Vers la découverte d’un nouveau moyen de lutte biologique contre les champignons ?

Sur la base de ces résultats inattendus, l’équipe a eu l’idée d’exploiter l’absence de pathogénicité des hybrides sur le pommier pour développer un nouveau moyen de lutte biologique. La stratégie consiste à perturber le cycle sexué de V. inaequalis au verger. Comme le champignon passe par une phase sexuée quasiment obligatoire chaque hiver, l’idée est de favoriser les croisements entre les 2 lignées en introduisant massivement la lignée pyracantha non pathogène dans les vergers à l’automne, au moment où s’initie la reproduction sexuée. Il est attendu que les descendants générés au verger au printemps soient non pathogènes sur le pommier. Cette stratégie de type autocide qui fait agir un organisme contre lui-même devrait permettre de réduire l'utilisation de produits chimiques en arboriculture.

Perspectives

Cette étude soulève des questions de recherche sur l’impact des évènements d’hybridation chez les champignons au niveau génétique, épigénétique et transcriptomique que les chercheurs vont explorer pour tenter d’expliquer l’asymétrie des phénotypes observés chez les hybrides inoculés sur les différents hôtes. Grâce à ces travaux sur le déterminisme génétique de la spécificité d’hôte, l’équipe développe un concept de lutte inédit chez les champignons qui présente de fortes analogies avec la lutte autocide utilisée contre les insectes. Les recherches se poursuivent via un projet ANR Maturation multidisciplinaire EcoPhyto, dont les objectifs sont de faire la preuve de concept au verger et d’évaluer son acceptabilité socioéconomique par la filière pommes, grâce à des enquêtes réalisées notamment auprès des producteurs, consommateurs et riverains.

FINANCEMENT : projet cofinancé par la région et le Fonds européen de développement régional dans le cadre du RFI Objectif végétal.

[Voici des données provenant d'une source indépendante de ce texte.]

(** X3: the batch of [getFinalizedTxs] holds no tx twice, and (for a valid
    cooldown and window, the histories being Go slices) it holds [(tx, v)]
    exactly when [tx] is in ActiveSet, its history has at least [m + l + 1]
    entries of which the last [l] are the same, and [v] is its last
    opinion. *)
Theorem getFinalizedTxs_batch_exact (st st' : context F) (batch : list TxOpinion) :
  getFinalizedTxs st = Done (batch, st') →
  valid_window (parameters st) →
  (∀ tx history, opinionHistory st !! tx = Some history → len history ≤ max_int) →
  NoDup (TxHash <$> batch)
  ∧ ∀ tx v, mkTxOpinion tx v ∈ batch ↔
      is_Some (activeTxs st !! tx)
      ∧ ∃ history, opinionHistory st !! tx = Some history
                   ∧ stable (p_m (parameters st)) (p_l (parameters st)) history
                   ∧ last history = Some v.
Proof.
  unfold getFinalizedTxs. intros (acc & Hloop & Hret)%run_bind_Done (Hm & Hl & Hml) Hfit.
  injection Hret as <- <-.
  apply getFinalizedTxs_loop_exact in Hloop as (new & Hnew & Hnodup & Hreturns & Hexact);
    [|apply NoDup_fst_map_to_list].
  cbn [fst snd app] in *. subst. split; [done|]. intros tx v.
  rewrite Hexact, elem_of_keys. split.
  - intros (Hactive & Hfin & ->). split; [done|].
    destruct (opinionHistory st !! tx) as [history|] eqn:Hh; [|done].
    change (default [] (Some history)) with history in *.
    assert (history ≠ []) as Hne.
    { apply (isFinal_from1_returns_nonempty history (p_m (parameters st))
               (p_l (parameters st))). by eexists. }
    exists history. split; [done|].
    destruct (isFinal_from1_spec history (p_m (parameters st)) (p_l (parameters st)))
      as (final & Hrun & Hiff); [done | by eapply Hfit | done..|].
    rewrite Hfin in Hrun. injection Hrun as <-. split; [by apply Hiff|].
    symmetry. apply getLastOpinion_last; [done|by eapply Hfit].
  - intros (Hactive & history & Hh & Hstable & Hlast). split; [done|]. rewrite Hh.
    change (default [] (Some history)) with history.
    assert (history ≠ []) as Hne by (by destruct history).
    destruct (isFinal_from1_spec history (p_m (parameters st)) (p_l (parameters st)))
      as (final & Hrun & Hiff); [done | by eapply Hfit | done..|].
    apply Hiff in Hstable as ->. split; [done|].
    pose proof (getLastOpinion_last history Hne (Hfit _ _ Hh)) as Hl'.
    rewrite Hlast in Hl'. by injection Hl' as ->.
Qed.
End Batch.

Lemma getFinalizedTxs_batch_exact_witness :
  NoDup (TxHash <$> [mkTxOpinion "T" Like])
  ∧ ∀ tx v, mkTxOpinion tx v ∈ [mkTxOpinion "T" Like] ↔
      is_Some (activeTxs (voting_T (replicate 6 Like)) !! tx)
      ∧ ∃ history, opinionHistory (voting_T (replicate 6 Like)) !! tx = Some history
                   ∧ stable 2 3 history ∧ last history = Some v.
Proof.
  apply (getFinalizedTxs_batch_exact (voting_T (replicate 6 Like))
           (mkContext ∅ ∅ [] params_S1 (newTick 0 (1#2)))).
  - vm_compute. reflexivity.
  - vm_compute. repeat split; discriminate.
  - intros tx history. unfold voting_T. cbn [opinionHistory].
    destruct (decide (tx = "T"%string)) as [->|Hne].
    + rewrite lookup_singleton_eq. intros [= <-]. vm_compute. discriminate.
    + by rewrite lookup_singleton_ne.
Defined.

Section FinalizationPanics.
Context {F : Type} `{!Float64 F}.

Lemma getFinalizedTxs_loop_panics (p : Parameters F) (keys : list ID) (acc : finalizing F) :
  NoDup keys → valid_window p →
  (∀ tx history, acc.1.2 !! tx = Some history → len history ≤ max_int) →
  Exists (λ tx, default [] (acc.1.2 !! tx) = []) keys →
  foldlM (getFinalizedTxs_body p) acc keys = Panics SliceBoundsOutOfRange.
Proof.
  intros Hnd (Hm & Hl & Hml). revert acc Hnd.
  induction keys as [|k keys IH]; intros acc Hnd Hfit Hbad; [by apply Exists_nil in Hbad|].
  apply NoDup_cons in Hnd as [Hk Hnd]. cbn [foldlM].
  destruct (default [] (acc.1.2 !! k)) as [|o history] eqn:Hh.
  - unfold getFinalizedTxs_body, Load. by rewrite Hh.
  - apply Exists_cons in Hbad as [Hbad|Hbad]; [congruence|].
    assert (acc.1.2 !! k = Some (o :: history)) as Hk'.
    { destruct (acc.1.2 !! k); [|done]. by rewrite <- Hh. }
    destruct (isFinal_from1_spec (o :: history) (p_m p) (p_l p)) as (final & Hfinal & _);
      [done | by eapply Hfit | done..|].
    destruct (getFinalizedTxs_body p acc k) as [acc1|] eqn:Hbody.
    + cbn [run_bind]. apply IH; [done| |].
      * intros tx h Htx. destruct (decide (k = tx)) as [<-|Hne].
        -- unfold getFinalizedTxs_body, Load in Hbody. rewrite Hh, Hfinal in Hbody.
           cbn [run_bind] in Hbody. destruct final; injection Hbody as <-.
           ++ cbn [fst snd] in Htx. unfold Delete in Htx. by rewrite lookup_delete_eq in Htx.
           ++ by eapply Hfit.
        -- rewrite (getFinalizedTxs_body_other p acc acc1 k tx Hbody Hne) in Htx.
           by eapply Hfit.
      * eapply Exists_impl; [done|]. intros tx Htx. cbn beta in *.
        destruct (decide (k = tx)) as [<-|Hne].
        -- unfold getFinalizedTxs_body, Load in Hbody. rewrite Hh, Hfinal in Hbody.
           cbn [run_bind] in Hbody. destruct final; injection Hbody as <-.
           ++ cbn [fst snd]. unfold Delete. by rewrite lookup_delete_eq.
           ++ done.
        -- by rewrite (getFinalizedTxs_body_other p acc acc1 k tx Hbody Hne).
    + unfold getFinalizedTxs_body, Load in Hbody. rewrite Hh, Hfinal in Hbody.
      cbn [run_bind] in Hbody. by destruct final.
Qed.

(** X4: for a valid cooldown and window (the histories being Go slices),
    [getFinalizedTxs] returns exactly when every tx of ActiveSet has a
    non-empty history; otherwise [history[1:]] of a nil or empty history
    panics with slice bounds out of range. *)
Theorem getFinalizedTxs_returns_iff_histories (st : context F) :
  valid_window (parameters st) →
  (∀ tx history, opinionHistory st !! tx = Some history → len history ≤ max_int) →
  (returns (getFinalizedTxs st) ↔ active_have_history st)
  ∧ (¬ active_have_history st → getFinalizedTxs st = Panics SliceBoundsOutOfRange).
Proof.
  intros Hp Hfit.
  assert (active_have_history st →
          returns (getFinalizedTxs st)) as Hreturns.
  { intros Hst.
    destruct (getFinalizedTxs_loop_returns (parameters st) (map_to_list (activeTxs st)).*1
                ([], opinionHistory st, activeTxs st)) as [acc Hacc];
      [apply NoDup_fst_map_to_list | done | |].
    - intros tx Hin%elem_of_keys. destruct (Hst tx Hin) as (history & Hh & Hne).
      exists history. split; [done|]. split; [done|]. by eapply Hfit.
    - unfold getFinalizedTxs. rewrite Hacc. by eexists. }
  assert (¬ active_have_history st →
          getFinalizedTxs st = Panics SliceBoundsOutOfRange) as Hpanics.
  { intros Hnot. unfold getFinalizedTxs.
    rewrite getFinalizedTxs_loop_panics; [done | apply NoDup_fst_map_to_list | done | done |].
    cbn [fst snd].
    destruct (decide (Forall (λ tx, default [] (opinionHistory st !! tx) ≠ [])
                        (map_to_list (activeTxs st)).*1)) as [Hall|Hex].
    - exfalso. apply Hnot. intros tx Hin%elem_of_keys.
      rewrite Forall_forall in Hall. specialize (Hall tx Hin).
      destruct (opinionHistory st !! tx) as [history|]; [|done]. by exists history.
    - apply not_Forall_Exists in Hex; [|apply _].
      eapply Exists_impl; [done|]. intros tx Htx. cbn beta in Htx.
      by destruct (decide (default [] (opinionHistory st !! tx) = [])). }
  split; [|done]. split; [|done].
  intros Hret. destruct (decide (Forall (λ tx, default [] (opinionHistory st !! tx) ≠ [])
                                   (map_to_list (activeTxs st)).*1)) as [Hall|Hex].
  - intros tx Hin%elem_of_keys. rewrite Forall_forall in Hall. specialize (Hall tx Hin).
    destruct (opinionHistory st !! tx) as [history|]; [|done]. by exists history.
  - rewrite Hpanics in Hret; [by destruct Hret|].
    intros Hst. apply Hex, Forall_forall. intros tx Hin%elem_of_keys.
    destruct (Hst tx Hin) as (history & -> & Hne). done.
Qed.
End FinalizationPanics.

PUBLICATION ASSOCIÉE : Caffier V., Shiller J., Bellanger M. N. et al. (2022). Hybridizations between formae speciales of Venturia inaequalis pave the way for a new biocontrol strategy to manage fungal plant pathogens. Phytopathology, 112 (7), 1401-1405 https://doi.org/10.1094/phyto-05-21-0222-sc

Valorisation : Brevet biocontrôle WO2021/123698 déposé par INRAE.